Molly Poerstel is a dance artist whose career spans twenty-five years. A powerful performer, she has gained recognition over the years for her work with Mark Jarecke, David Dorfman Dance Company, Alex Escalante, Susan Rethorst, Larissa Velez-Jackson, Hilary Clark, Ivy Baldwin, Juliana F. May, Roseanne Spradlin, and Jeanine Durning. Poerstel was nominated for a New York Dance and Performance “Bessie” Award for Sustained Achievement in Dance Performance in 2019. Her current choreographic body of works are a trilogy of explorations into embodied memory.

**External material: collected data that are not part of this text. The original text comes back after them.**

(* ===== verification/Rdb.v ===== *)
(** * Lengths and strings of the RDB format (rdb.c).

    The encodings every value of an RDB file and of a DUMP payload is made of:
    lengths of 6, 14, 32 or 64 bits, strings that are numbers stored as
    integers of 8, 16 or 32 bits, strings compressed with LZF, and plain
    strings.  A function that saves takes the stream, or [None] for the NULL
    with which a size is computed without writing, and returns the bytes
    written or -1. *)

From S2P Require Import Prelude Util Sds Lzf Rio.
#[local] Open Scope Z_scope.

Module Rdb.
Import Sds Rio.

Definition RDB_6BITLEN : Z := 0.
Definition RDB_14BITLEN : Z := 1.
Definition RDB_32BITLEN : Z := 0x80.
Definition RDB_64BITLEN : Z := 0x81.
Definition RDB_ENCVAL : Z := 3.
Definition RDB_LENERR : Z := UINT64_MAX.
Definition RDB_ENC_INT8 : Z := 0.
Definition RDB_ENC_INT16 : Z := 1.
Definition RDB_ENC_INT32 : Z := 2.
Definition RDB_ENC_LZF : Z := 3.
Definition OBJ_ENCODING_EMBSTR_SIZE_LIMIT : Z := 44.

(** Integers in network order. *)
Definition be_bytes (n : nat) (x : Z) : bytes := reverse (le_bytes n x).
Definition be_val (b : bytes) : Z := le_val (reverse b).

(** What a load returns: a string, or an object with an integer in it. *)
Inductive loaded : Type := Str (b : bytes) | Int (v : Z).

(** The flags of a load; the code tests them as bits and no caller passes two.
    The last two ask for a hash field, an [mstr], without and with room for
    the metadata of a TTL. *)
Inductive load_flags : Type :=
  RDB_LOAD_NONE | RDB_LOAD_ENC | RDB_LOAD_PLAIN | RDB_LOAD_SDS | RDB_LOAD_HFLD | RDB_LOAD_HFLD_TTL.

(** A string object, as [rdbSaveStringObject] sees it. *)
Inductive robj : Type := IntObj (v : Z) | SdsObj (b : bytes).

Section rdb.
Context `{Allocator} {D : Type} `{RioDevice D}.

(** Whether [malloc] finds memory, the initial contents of the hash table of
    the compressor, and the configuration [rdbcompression]. *)
Context (can_malloc : Z -> bool) (htab : Lzf.hash_table) (rdb_compression : bool).

Definition saver : Type := option (rio D) -> res (option (rio D) * Z).

(** ** Writing *)

Definition rdbWriteRaw (p : bytes) : saver := fun rdb =>
  match rdb with
  | None => Ok (None, zlen p)
  | Some r => w ← rioWrite r p; Ok (Some (fst w), if snd w : bool then zlen p else -1)
  end.

(** [if ((n = f(rdb)) == -1) return -1; nwritten += n;] before [g]. *)
Definition and_then (f g : saver) : saver := fun rdb =>
  w ← f rdb;
  let '(rdb, n) := w in
  if n =? -1 then Ok (rdb, -1) else
  w ← g rdb;
  let '(rdb, m) := w in
  if m =? -1 then Ok (rdb, -1) else Ok (rdb, n + m).

Definition rdbSaveType (type : Z) : saver := rdbWriteRaw [type].

Definition rdbSaveMillisecondTime (t : Z) : saver := rdbWriteRaw (le_bytes 8 (u64 t)).

Definition rdbSaveLen (len : Z) : saver :=
  if len <? Z.shiftl 1 6 then
    rdbWriteRaw [Z.lor (Z.land len 0xFF) (Z.shiftl RDB_6BITLEN 6)]
  else if len <? Z.shiftl 1 14 then
    rdbWriteRaw [Z.lor (Z.land (Z.shiftr len 8) 0xFF) (Z.shiftl RDB_14BITLEN 6); Z.land len 0xFF]
  else if len <=? UINT32_MAX then
    and_then (rdbWriteRaw [RDB_32BITLEN]) (rdbWriteRaw (be_bytes 4 len))
  else
    and_then (rdbWriteRaw [RDB_64BITLEN]) (rdbWriteRaw (be_bytes 8 len)).

(** The array [enc] and the number of bytes written there, 0 when the value
    needs more than 32 bits. *)
Definition rdbEncodeInteger (value : Z) (enc : bytes) : res (bytes * Z) :=
  let byte k := Z.land (Z.shiftr value k) 0xFF in
  if (- 2 ^ 7 <=? value) && (value <=? 2 ^ 7 - 1) then
    enc ← wr enc 0 (Z.lor (Z.shiftl RDB_ENCVAL 6) RDB_ENC_INT8);
    enc ← wr enc 1 (byte 0); Ok (enc, 2)
  else if (- 2 ^ 15 <=? value) && (value <=? 2 ^ 15 - 1) then
    enc ← wr enc 0 (Z.lor (Z.shiftl RDB_ENCVAL 6) RDB_ENC_INT16);
    enc ← wr enc 1 (byte 0); enc ← wr enc 2 (byte 8); Ok (enc, 3)
  else if (- 2 ^ 31 <=? value) && (value <=? 2 ^ 31 - 1) then
    enc ← wr enc 0 (Z.lor (Z.shiftl RDB_ENCVAL 6) RDB_ENC_INT32);
    enc ← wr enc 1 (byte 0); enc ← wr enc 2 (byte 8); enc ← wr enc 3 (byte 16); enc ← wr enc 4 (byte 24); Ok (enc, 5)
  else Ok (enc, 0).

Definition rdbTryIntegerEncoding (s : bytes) (len : Z) (enc : bytes) : res (bytes * Z) :=
  o ← Util.string2ll s len;
  match o with
  | Some value => rdbEncodeInteger value enc
  | None => Ok (enc, 0)
  end.

Definition rdbSaveLzfBlob (data : bytes) (original_len : Z) : saver :=
  and_then (rdbWriteRaw [Z.lor (Z.shiftl RDB_ENCVAL 6) RDB_ENC_LZF])
    (and_then (rdbSaveLen (zlen data)) (and_then (rdbSaveLen original_len) (rdbWriteRaw data))).

(** The compressor gets [outlen] of the [outlen+1] bytes allocated; 0 when the
    string is not worth compressing. *)
Definition rdbSaveLzfStringObject (s : bytes) : saver := fun rdb =>
  let len := zlen s in
  if len <=? 4 then Ok (rdb, 0) else
  let outlen := len - 4 in
  r ← Lzf.lzf_compress s outlen htab (uninit outlen);
  let '(comprlen, out) := r in
  if comprlen =? 0 then Ok (rdb, 0) else
  data ← rdn out 0 comprlen;
  rdbSaveLzfBlob data len rdb.

Definition rdbSaveRawString (s : bytes) : saver := fun rdb =>
  let len := zlen s in
  r ← (if len <=? 11 then rdbTryIntegerEncoding s len (uninit 5) else Ok ([], 0));
  let '(buf, enclen) := r in
  if 0 <? enclen then
    b ← rdn buf 0 enclen;
    w ← rdbWriteRaw b rdb;
    let '(rdb, n) := w in if n =? -1 then Ok (rdb, -1) else Ok (rdb, enclen)
  else
  w ← (if rdb_compression && (20 <? len) then rdbSaveLzfStringObject s rdb else Ok (rdb, 0));
  let '(rdb, n) := w in
  if n =? -1 then Ok (rdb, -1) else
  if 0 <? n then Ok (rdb, n) else
  and_then (rdbSaveLen len) (fun rdb => if 0 <? len then rdbWriteRaw s rdb else Ok (rdb, 0)) rdb.

Definition rdbSaveLongLongAsStringObject (value : Z) : saver := fun rdb =>
  r ← rdbEncodeInteger value (uninit 32);
  let '(buf, enclen) := r in
  if 0 <? enclen then b ← rdn buf 0 enclen; rdbWriteRaw b rdb else
  r ← Util.ll2string buf 0 32 value;
  let '(buf, enclen) := r in
  _ ← cassert (enclen <? 32);
  b ← rdn buf 0 enclen;
  and_then (rdbSaveLen enclen) (rdbWriteRaw b) rdb.

Definition rdbSaveStringObject (obj : robj) : saver :=
  match obj with
  | IntObj v => rdbSaveLongLongAsStringObject v
  | SdsObj b => rdbSaveRawString b
  end.

(** ** Reading *)

(** -1 on a short read. *)
Definition rdbLoadType (r : rio D) : res (rio D * Z) :=
  w ← rioRead r 1;
  match snd w with
  | None => Ok (fst w, -1)
  | Some b => x ← rd b 0; Ok (fst w, x)
  end.

(** [LLONG_MAX] on a short read; the byte order of the host is little-endian,
    so the version of the file makes no difference. *)
Definition rdbLoadMillisecondTime (r : rio D) : res (rio D * Z) :=
  w ← rioRead r 8;
  match snd w with
  | None => Ok (fst w, INT64_MAX)
  | Some b => Ok (fst w, i64 (le_val b))
  end.

(** [None] is the result -1; otherwise [*isencoded] and [*lenptr].
    [rdbReportCorruptRDB] is taken to return, as it does for RESTORE. *)
Definition rdbLoadLenByRef (r : rio D) : res (rio D * option (bool * Z)) :=
  w ← rioRead r 1;
  let r := fst w in
  match snd w with
  | None => Ok (r, None)
  | Some b =>
    b0 ← rd b 0;
    let type := Z.shiftr (Z.land b0 0xC0) 6 in
    if type =? RDB_ENCVAL then Ok (r, Some (true, Z.land b0 0x3F)) else
    if type =? RDB_6BITLEN then Ok (r, Some (false, Z.land b0 0x3F)) else
    if type =? RDB_14BITLEN then
      w ← rioRead r 1;
      match snd w with
      | None => Ok (fst w, None)
      | Some b => b1 ← rd b 0; Ok (fst w, Some (false, Z.lor (Z.shiftl (Z.land b0 0x3F) 8) b1))
      end
    else if b0 =? RDB_32BITLEN then
      w ← rioRead r 4;
      Ok (fst w, option_map (fun b => (false, be_val b)) (snd w))
    else if b0 =? RDB_64BITLEN then
      w ← rioRead r 8;
      Ok (fst w, option_map (fun b => (false, be_val b)) (snd w))
    else Ok (r, None)
  end.

Definition rdbLoadLen (r : rio D) : res (rio D * bool * Z) :=
  w ← rdbLoadLenByRef r;
  Ok (match snd w with Some (isencoded, len) => (fst w, isencoded, len) | None => (fst w, false, RDB_LENERR) end).

(** The text of an integer, in an array of [LONG_STR_SIZE] bytes. *)
Definition int_text (val : Z) : res bytes :=
  r ← Util.ll2string (uninit Util.LONG_STR_SIZE) 0 Util.LONG_STR_SIZE val;
  rdn (fst r) 0 (snd r).

(** A plain string, an sds, a hash field and a string object hold the text of
    the number (the memory for these at most 20 bytes is taken to be there);
    only [RDB_LOAD_ENC] asks for an object with the integer itself. *)
Definition rdbLoadIntegerObject (r : rio D) (enctype : Z) (flags : load_flags) : res (rio D * option loaded) :=
  let result (r : rio D) (val : Z) :=
    match flags with
    | RDB_LOAD_ENC => Ok (r, Some (Int val))
    | _ => t ← int_text val; Ok (r, Some (Str t))
    end in
  let read n convert :=
    w ← rioRead r n;
    match snd w with None => Ok (fst w, None) | Some enc => result (fst w) (convert (le_val enc)) end in
  if enctype =? RDB_ENC_INT8 then read 1 (wraps 8) else
  if enctype =? RDB_ENC_INT16 then read 2 i16 else
  if enctype =? RDB_ENC_INT32 then read 4 i32 else
  Ok (r, None).

(** [ztrymalloc] refuses sizes of half the address space and more. *)
Definition ztrymalloc (size : Z) : bool := (size <? UINT64_MAX / 2) && can_malloc size.

(** [sdstrynewlen(SDS_NOINIT, len)]: whether it returned a string. *)
Definition sdstrynewlen (initlen : Z) : res bool :=
  let type := sdsReqType initlen in
  let type := if (type =? SDS_TYPE_5) && (initlen =? 0) then SDS_TYPE_8 else type in
  let hdrlen := sdsHdrSize type in
  _ ← cassert (initlen <? u64 (initlen + hdrlen + 1));
  Ok (ztrymalloc (hdrlen + initlen + 1)).

(** ** Hash fields (mstr.c, t_hash.c) *)

Definition MSTR_TYPE_5 : Z := 0.
Definition MSTR_TYPE_8 : Z := 1.
Definition MSTR_TYPE_16 : Z := 2.
Definition MSTR_TYPE_64 : Z := 3.

Definition mstrReqType (string_size : Z) : Z :=
  if string_size <? Z.shiftl 1 5 then MSTR_TYPE_5
  else if string_size <? Z.shiftl 1 8 then MSTR_TYPE_8
  else if string_size <? Z.shiftl 1 16 then MSTR_TYPE_16
  else MSTR_TYPE_64.

(** The sizes of the packed structs [mstrhdr5], [mstrhdr8], [mstrhdr16] and
    [mstrhdr64]. *)
Definition mstrHdrSize (type : Z) : Z :=
  if type =? MSTR_TYPE_5 then 1
  else if type =? MSTR_TYPE_8 then 3
  else if type =? MSTR_TYPE_16 then 3
  else if type =? MSTR_TYPE_64 then 9
  else 0.

(** [mstrNew(NULL, lenStr, 1)]: whether it returned a string. *)
Definition mstrNew (lenStr : Z) : res bool :=
  let mstrHdr := mstrHdrSize (mstrReqType lenStr) in
  _ ← cassert (lenStr <? u64 (lenStr + mstrHdr + 1));
  Ok (ztrymalloc (mstrHdr + lenStr + 1)).

(** [metaSize[HFIELD_META_EXPIRE]] and [sizeof(mstrFlags)]. *)
Definition sizeof_ExpireMeta : Z := 16.
Definition sizeof_mstrFlags : Z := 2.

(** [mstrNewWithMeta(&mstrFieldKind, NULL, lenStr, 1 << HFIELD_META_EXPIRE, 1)]:
    nothing checks that the size of the allocation does not wrap around; the
    header and the flags are written in the bytes before the string and the
    terminator after it, all of which must be in the allocation. *)
Definition mstrNewWithMeta (lenStr : Z) : res bool :=
  let mstrHdr := mstrHdrSize (mstrReqType lenStr) in
  let allocLen := u64 (sizeof_ExpireMeta + sizeof_mstrFlags + mstrHdr + lenStr + 1) in
  if negb (ztrymalloc allocLen) then Ok false else
  let mstrPtr := sizeof_ExpireMeta + sizeof_mstrFlags + mstrHdr in
  if allocLen <? mstrPtr then Fault OutOfBounds else
  if allocLen <=? mstrPtr + lenStr then Fault OutOfBounds else
  Ok true.

Definition hfieldTryNew (fieldlen : Z) (withExpireMeta : bool) : res bool :=
  if negb withExpireMeta then mstrNew fieldlen else mstrNewWithMeta fieldlen.

(** The memory for a string of [len] bytes, loaded plainly or decompressed. *)
Definition target (flags : load_flags) (len : Z) (embed : bool) : res bool :=
  match flags with
  | RDB_LOAD_PLAIN => Ok (ztrymalloc len)
  | RDB_LOAD_SDS => sdstrynewlen len
  | RDB_LOAD_HFLD => hfieldTryNew len false
  | RDB_LOAD_HFLD_TTL => hfieldTryNew len true
  | RDB_LOAD_NONE | RDB_LOAD_ENC => if embed && (len <=? OBJ_ENCODING_EMBSTR_SIZE_LIMIT) then Ok true else sdstrynewlen len
  end.

Definition rdbLoadLzfStringObject (r : rio D) (flags : load_flags) : res (rio D * option loaded) :=
  w ← rdbLoadLen r;
  let '(r, _, clen) := w in
  if clen =? RDB_LENERR then Ok (r, None) else
  w ← rdbLoadLen r;
  let '(r, _, len) := w in
  if len =? RDB_LENERR then Ok (r, None) else
  if negb (ztrymalloc clen) then Ok (r, None) else
  ok ← target flags len false;
  if negb ok then Ok (r, None) else
  w ← rioRead r clen;
  match snd w with
  | None => Ok (fst w, None)
  | Some c =>
    d ← Lzf.lzf_decompress c clen len (uninit len);
    if negb (fst d =? len) then Ok (fst w, None) else Ok (fst w, Some (Str (snd d)))
  end.

Definition rdbGenericLoadStringObject (r : rio D) (flags : load_flags) : res (rio D * option loaded) :=
  w ← rdbLoadLen r;
  let '(r, isencoded, len) := w in
  if len =? RDB_LENERR then Ok (r, None) else
  if isencoded : bool then
    if (len =? RDB_ENC_INT8) || (len =? RDB_ENC_INT16) || (len =? RDB_ENC_INT32) then rdbLoadIntegerObject r len flags else
    if len =? RDB_ENC_LZF then rdbLoadLzfStringObject r flags else
    Ok (r, None)
  else
  ok ← target flags len true;
  if negb ok then Ok (r, None) else
  w ← (if negb (len =? 0) then rioRead r len else Ok (r, Some []));
  match snd w with
  | None => Ok (fst w, None)
  | Some b => Ok (fst w, Some (Str b))
  end.

End rdb.

End Rdb.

I am Also – Monte (2021) was commissioned by Abrons Art Center, featuring acclaimed house dancer Monte Jones, Flesh House (2023), an interconnected trio of solos for herself, Monte Jones, and Eleanor Smith, premiered at Kestrels in Brooklyn, and her next work, Galactic Ash (working title) considers the in-between spaces of our past and future identities through the complicated binds of grief, ancestry, and lineage. Poerstel was a 2015 Movement Research Artist-in-Residence and a 2018 BAX Parent Space Grant Recipient. She has taught at The Eugene Lang College of Liberal Arts, The New School, SUNY Purchase Dance Conservatory, Mason Gross School of the Arts, Rutgers University, Dalton School, and the Nanyang School of the Fine Arts in Singapore.